■ **Task item**:
Copy each line of the records that includes "Types".

■ **Source data**:
####

(* ===== verification/NodeTask.v ===== *)
(** * The node's databases as one

    [src/lib/node/net_task.rs] and [src/lib/node/mod.rs]: connecting and disconnecting
    the tip over the state, the archive and the memory pool, reorganisations and what
    they commit, and the handlers of the node that change the databases. A write
    transaction is a value of [NodeDb] that becomes the committed one, or is dropped. *)

From S2P Require Import Prelude Types Transaction Rollback BitNames Authorization State Merkle Block.
From S2P Require Import TwoWayPeg Mempool Chain SideTips Lineage Archive ArchiveBodies ArchiveIter.
From S2P Require Import BetterTip MainchainTask Node.

Record NodeDb : Type := mkNodeDb {
  nd_state : State;
  nd_archive : Archive;
  nd_mempool : MemPool;
}.

Inductive NodeError : Type :=
| Node_State (e : Error)
| Node_Archive (e : ArchiveError)
| Node_MemPool (e : MempoolError)
| Node_AmountOverflow
| Node_AmountUnderflow.

(** A state error means that a peer sent an invalid block. *)
Definition is_fatal_reorg_error (err : NodeError) : bool :=
  match err with Node_State _ => false | _ => true end.

Section node.
Context `{Externals} `{WorkExternals}.
Implicit Types (db : NodeDb) (a : Archive).

(** ** The tip *)

Definition connect_tip_ db (header : Header) (body : Body) (two_way_peg_data : TwoWayPegData)
  : result NodeError NodeDb :=
  state ← map_err Node_State (connect_tip_state (nd_state db) header body two_way_peg_data);
  archive ← map_err Node_Archive (put_header (nd_archive db) header);
  archive ← map_err Node_Archive (put_body archive (header_hash header) body);
  mempool ← expect (connect_tip_mempool (nd_mempool db) body);
  Ok (mkNodeDb state archive mempool).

####

■ **Answer below**:
From S2P Require Import Prelude Types Transaction Rollback BitNames Authorization State Merkle Block.
Implicit Types (db : NodeDb) (a : Archive).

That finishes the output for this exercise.